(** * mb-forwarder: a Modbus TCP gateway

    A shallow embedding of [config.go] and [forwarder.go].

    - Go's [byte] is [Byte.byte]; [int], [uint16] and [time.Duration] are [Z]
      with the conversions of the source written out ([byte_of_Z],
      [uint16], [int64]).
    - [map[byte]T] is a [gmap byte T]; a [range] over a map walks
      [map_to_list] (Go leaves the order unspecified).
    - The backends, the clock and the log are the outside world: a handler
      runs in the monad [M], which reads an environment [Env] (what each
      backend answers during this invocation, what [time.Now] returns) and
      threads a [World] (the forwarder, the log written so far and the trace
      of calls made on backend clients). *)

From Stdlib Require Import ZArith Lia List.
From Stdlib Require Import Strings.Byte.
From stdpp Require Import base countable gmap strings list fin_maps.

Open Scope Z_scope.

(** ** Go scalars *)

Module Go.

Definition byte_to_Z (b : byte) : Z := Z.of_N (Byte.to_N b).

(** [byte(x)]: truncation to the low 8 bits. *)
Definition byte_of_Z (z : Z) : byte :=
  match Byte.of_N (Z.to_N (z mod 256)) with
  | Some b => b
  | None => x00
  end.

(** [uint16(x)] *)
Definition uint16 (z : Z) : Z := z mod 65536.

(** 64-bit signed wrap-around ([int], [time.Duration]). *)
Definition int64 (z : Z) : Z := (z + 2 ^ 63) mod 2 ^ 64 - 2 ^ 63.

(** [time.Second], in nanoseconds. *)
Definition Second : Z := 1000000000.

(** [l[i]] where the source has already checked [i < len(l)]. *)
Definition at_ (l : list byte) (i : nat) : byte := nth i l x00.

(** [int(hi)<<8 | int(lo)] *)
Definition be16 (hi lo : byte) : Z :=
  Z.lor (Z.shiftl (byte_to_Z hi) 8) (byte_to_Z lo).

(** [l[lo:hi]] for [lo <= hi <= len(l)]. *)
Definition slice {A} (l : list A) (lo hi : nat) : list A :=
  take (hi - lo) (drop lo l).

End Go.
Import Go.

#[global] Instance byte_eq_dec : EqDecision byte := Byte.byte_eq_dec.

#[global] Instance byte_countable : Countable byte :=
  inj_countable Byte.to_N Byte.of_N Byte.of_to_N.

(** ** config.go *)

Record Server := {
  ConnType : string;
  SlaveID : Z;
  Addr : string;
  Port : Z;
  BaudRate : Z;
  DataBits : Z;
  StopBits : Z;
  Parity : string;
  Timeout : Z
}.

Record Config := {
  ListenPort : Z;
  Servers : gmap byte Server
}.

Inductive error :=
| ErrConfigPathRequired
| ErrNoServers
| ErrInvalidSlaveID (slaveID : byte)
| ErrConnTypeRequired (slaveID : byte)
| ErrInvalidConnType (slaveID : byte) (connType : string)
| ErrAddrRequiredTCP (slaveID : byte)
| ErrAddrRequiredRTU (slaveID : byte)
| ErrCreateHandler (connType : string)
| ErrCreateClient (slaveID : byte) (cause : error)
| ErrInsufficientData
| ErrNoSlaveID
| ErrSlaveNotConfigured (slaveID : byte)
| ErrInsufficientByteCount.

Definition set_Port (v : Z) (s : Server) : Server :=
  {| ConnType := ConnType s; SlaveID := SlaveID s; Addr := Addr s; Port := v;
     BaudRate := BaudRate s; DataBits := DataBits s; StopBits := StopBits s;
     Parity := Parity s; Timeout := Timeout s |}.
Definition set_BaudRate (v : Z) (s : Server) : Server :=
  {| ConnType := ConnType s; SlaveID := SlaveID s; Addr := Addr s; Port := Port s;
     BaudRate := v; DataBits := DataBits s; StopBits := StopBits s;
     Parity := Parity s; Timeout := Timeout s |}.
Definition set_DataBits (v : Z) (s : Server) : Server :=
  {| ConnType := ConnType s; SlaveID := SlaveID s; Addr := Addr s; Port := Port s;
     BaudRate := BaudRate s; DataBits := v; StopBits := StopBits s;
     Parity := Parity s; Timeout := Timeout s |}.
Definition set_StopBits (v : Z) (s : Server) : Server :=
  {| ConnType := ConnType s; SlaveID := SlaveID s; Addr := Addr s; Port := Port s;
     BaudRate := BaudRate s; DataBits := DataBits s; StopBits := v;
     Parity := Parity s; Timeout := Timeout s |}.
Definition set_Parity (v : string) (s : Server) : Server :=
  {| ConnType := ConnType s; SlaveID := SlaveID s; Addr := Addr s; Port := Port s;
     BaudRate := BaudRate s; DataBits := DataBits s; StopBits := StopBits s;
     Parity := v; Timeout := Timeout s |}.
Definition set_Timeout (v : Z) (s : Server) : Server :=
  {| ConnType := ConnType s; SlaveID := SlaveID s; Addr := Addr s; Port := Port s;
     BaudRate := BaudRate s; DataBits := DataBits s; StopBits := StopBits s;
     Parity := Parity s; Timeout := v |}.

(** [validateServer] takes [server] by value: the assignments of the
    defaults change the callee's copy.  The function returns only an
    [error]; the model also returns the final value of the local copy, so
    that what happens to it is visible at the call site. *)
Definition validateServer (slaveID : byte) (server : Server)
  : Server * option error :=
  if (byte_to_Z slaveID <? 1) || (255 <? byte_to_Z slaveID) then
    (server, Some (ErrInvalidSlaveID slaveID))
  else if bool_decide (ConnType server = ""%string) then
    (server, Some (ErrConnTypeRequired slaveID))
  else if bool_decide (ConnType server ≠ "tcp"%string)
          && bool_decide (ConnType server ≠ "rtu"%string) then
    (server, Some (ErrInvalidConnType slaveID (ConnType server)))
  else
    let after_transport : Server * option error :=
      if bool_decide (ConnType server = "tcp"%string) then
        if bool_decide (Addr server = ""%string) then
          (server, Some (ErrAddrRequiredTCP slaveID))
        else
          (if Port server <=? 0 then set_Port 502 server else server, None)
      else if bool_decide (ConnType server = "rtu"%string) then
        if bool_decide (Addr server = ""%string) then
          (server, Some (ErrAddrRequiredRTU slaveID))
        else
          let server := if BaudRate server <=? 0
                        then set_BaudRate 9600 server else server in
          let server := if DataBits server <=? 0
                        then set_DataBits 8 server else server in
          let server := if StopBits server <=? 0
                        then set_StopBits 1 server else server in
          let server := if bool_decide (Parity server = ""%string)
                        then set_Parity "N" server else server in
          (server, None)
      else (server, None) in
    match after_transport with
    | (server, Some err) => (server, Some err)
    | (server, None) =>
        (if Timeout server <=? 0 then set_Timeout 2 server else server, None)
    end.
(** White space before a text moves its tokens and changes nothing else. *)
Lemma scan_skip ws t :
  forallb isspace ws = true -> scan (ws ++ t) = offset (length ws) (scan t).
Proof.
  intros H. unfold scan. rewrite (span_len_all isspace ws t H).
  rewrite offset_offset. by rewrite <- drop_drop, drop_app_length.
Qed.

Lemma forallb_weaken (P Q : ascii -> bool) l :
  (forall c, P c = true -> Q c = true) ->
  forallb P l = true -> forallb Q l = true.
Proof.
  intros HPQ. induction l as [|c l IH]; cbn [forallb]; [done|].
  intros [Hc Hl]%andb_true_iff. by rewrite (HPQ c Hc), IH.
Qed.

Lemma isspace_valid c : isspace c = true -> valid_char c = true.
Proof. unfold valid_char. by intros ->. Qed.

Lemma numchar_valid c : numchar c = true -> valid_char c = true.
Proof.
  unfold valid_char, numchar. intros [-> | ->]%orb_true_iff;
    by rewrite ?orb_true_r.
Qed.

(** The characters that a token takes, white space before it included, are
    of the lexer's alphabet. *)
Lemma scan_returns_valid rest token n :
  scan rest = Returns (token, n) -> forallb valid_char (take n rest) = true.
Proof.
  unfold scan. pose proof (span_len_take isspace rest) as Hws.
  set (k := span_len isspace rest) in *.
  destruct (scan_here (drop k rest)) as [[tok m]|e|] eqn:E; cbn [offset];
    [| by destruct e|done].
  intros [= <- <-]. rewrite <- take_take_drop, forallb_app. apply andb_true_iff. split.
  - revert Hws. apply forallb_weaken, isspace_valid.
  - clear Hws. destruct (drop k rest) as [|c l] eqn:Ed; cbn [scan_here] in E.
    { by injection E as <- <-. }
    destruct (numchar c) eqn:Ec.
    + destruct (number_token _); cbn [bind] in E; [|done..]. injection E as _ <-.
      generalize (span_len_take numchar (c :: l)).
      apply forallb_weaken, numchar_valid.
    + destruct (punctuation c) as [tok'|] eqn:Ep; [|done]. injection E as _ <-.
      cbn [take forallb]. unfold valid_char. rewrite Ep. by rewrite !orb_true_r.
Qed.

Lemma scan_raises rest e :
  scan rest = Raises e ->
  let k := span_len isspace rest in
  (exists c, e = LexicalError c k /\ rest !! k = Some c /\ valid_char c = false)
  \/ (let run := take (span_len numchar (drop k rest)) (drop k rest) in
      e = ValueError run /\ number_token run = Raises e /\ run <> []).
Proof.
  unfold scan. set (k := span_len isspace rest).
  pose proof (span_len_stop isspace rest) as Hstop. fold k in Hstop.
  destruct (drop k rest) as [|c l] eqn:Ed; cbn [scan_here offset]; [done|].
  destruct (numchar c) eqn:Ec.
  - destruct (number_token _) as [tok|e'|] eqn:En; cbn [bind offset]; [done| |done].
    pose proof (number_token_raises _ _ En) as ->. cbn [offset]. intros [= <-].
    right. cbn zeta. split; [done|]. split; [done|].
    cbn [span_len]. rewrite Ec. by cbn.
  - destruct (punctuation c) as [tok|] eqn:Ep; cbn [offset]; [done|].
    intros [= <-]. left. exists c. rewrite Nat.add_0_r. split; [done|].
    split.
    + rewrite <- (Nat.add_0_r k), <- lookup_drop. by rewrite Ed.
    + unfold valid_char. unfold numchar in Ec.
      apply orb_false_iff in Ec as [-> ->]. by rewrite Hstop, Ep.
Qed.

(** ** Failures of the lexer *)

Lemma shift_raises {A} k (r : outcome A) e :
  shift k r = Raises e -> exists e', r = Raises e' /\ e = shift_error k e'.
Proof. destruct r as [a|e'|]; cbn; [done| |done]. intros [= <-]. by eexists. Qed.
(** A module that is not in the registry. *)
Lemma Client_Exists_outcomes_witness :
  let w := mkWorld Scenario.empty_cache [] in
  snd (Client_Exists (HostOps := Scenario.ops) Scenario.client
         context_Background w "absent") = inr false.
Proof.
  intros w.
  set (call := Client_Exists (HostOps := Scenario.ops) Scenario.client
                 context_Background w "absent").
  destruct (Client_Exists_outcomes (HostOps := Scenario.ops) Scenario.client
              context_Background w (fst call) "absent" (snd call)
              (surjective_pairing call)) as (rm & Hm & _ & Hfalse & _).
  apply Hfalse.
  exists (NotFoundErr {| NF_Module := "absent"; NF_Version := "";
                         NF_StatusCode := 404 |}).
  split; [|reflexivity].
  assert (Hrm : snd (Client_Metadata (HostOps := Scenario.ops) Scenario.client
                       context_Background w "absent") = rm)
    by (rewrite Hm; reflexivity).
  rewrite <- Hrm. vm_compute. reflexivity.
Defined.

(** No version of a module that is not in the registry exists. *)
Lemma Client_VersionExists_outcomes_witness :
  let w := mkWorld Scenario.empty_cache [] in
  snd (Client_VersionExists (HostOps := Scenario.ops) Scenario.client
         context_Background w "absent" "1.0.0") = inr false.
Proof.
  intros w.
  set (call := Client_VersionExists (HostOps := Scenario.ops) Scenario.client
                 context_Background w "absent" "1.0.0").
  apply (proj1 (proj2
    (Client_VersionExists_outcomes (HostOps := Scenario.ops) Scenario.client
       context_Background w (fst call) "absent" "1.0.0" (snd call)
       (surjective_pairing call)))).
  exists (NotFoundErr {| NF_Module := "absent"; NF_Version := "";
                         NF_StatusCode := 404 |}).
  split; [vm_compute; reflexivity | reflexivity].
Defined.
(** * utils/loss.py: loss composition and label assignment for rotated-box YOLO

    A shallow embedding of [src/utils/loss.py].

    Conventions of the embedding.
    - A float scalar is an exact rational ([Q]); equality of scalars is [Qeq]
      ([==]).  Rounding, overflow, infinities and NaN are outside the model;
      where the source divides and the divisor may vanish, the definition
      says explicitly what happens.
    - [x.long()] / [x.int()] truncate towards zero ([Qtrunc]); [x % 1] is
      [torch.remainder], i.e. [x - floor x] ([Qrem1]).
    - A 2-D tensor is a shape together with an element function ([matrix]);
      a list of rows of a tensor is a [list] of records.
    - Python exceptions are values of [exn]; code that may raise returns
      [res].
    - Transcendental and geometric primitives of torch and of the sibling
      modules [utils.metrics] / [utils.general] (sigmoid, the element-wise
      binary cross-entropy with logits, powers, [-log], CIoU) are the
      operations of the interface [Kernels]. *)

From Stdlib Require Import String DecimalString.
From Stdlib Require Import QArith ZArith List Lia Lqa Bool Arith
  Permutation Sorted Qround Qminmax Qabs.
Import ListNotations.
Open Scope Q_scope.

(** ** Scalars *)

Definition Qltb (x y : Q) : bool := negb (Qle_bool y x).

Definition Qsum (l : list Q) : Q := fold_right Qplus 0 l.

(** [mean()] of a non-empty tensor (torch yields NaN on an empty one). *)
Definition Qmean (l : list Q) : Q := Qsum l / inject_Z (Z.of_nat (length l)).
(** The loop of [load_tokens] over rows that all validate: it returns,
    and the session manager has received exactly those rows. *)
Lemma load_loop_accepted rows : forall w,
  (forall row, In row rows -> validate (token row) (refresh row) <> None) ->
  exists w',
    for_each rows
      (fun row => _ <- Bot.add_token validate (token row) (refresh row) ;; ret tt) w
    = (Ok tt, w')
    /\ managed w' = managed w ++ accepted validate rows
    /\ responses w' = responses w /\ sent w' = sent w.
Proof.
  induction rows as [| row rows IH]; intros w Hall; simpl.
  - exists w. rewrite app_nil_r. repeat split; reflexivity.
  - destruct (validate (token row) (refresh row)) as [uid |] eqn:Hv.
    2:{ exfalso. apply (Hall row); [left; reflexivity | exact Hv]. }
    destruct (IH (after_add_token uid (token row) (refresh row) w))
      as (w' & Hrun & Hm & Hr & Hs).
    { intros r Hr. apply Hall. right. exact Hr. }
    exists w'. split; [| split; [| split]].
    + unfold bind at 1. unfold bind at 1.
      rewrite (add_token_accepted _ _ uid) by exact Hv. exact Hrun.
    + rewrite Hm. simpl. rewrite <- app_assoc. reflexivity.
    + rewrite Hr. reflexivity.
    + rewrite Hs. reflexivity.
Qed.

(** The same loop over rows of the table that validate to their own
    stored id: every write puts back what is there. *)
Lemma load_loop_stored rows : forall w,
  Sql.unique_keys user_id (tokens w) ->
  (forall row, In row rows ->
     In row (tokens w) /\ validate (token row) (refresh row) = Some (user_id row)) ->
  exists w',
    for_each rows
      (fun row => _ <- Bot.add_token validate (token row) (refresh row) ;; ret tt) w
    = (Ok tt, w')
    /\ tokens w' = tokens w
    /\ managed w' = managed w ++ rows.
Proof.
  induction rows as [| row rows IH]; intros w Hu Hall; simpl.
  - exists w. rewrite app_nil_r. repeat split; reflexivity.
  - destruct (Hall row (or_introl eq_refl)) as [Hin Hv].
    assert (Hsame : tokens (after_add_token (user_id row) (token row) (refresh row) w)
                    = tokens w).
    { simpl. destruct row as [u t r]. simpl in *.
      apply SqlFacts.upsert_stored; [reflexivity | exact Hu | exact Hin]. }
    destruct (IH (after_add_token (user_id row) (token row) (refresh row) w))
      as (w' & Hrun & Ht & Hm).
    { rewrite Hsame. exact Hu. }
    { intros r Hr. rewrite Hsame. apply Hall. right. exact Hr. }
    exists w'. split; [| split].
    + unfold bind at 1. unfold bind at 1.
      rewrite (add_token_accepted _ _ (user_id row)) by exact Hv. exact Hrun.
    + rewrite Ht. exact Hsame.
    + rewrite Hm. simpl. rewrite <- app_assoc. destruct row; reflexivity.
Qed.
····················
**EXERCISE:** The expected answer is a copy of each line in the listing above that contains "Stdlib".

**RESPONSE AREA:**
From Stdlib Require Import ZArith Lia List.
From Stdlib Require Import Strings.Byte.
From Stdlib Require Import String DecimalString.
From Stdlib Require Import QArith ZArith List Lia Lqa Bool Arith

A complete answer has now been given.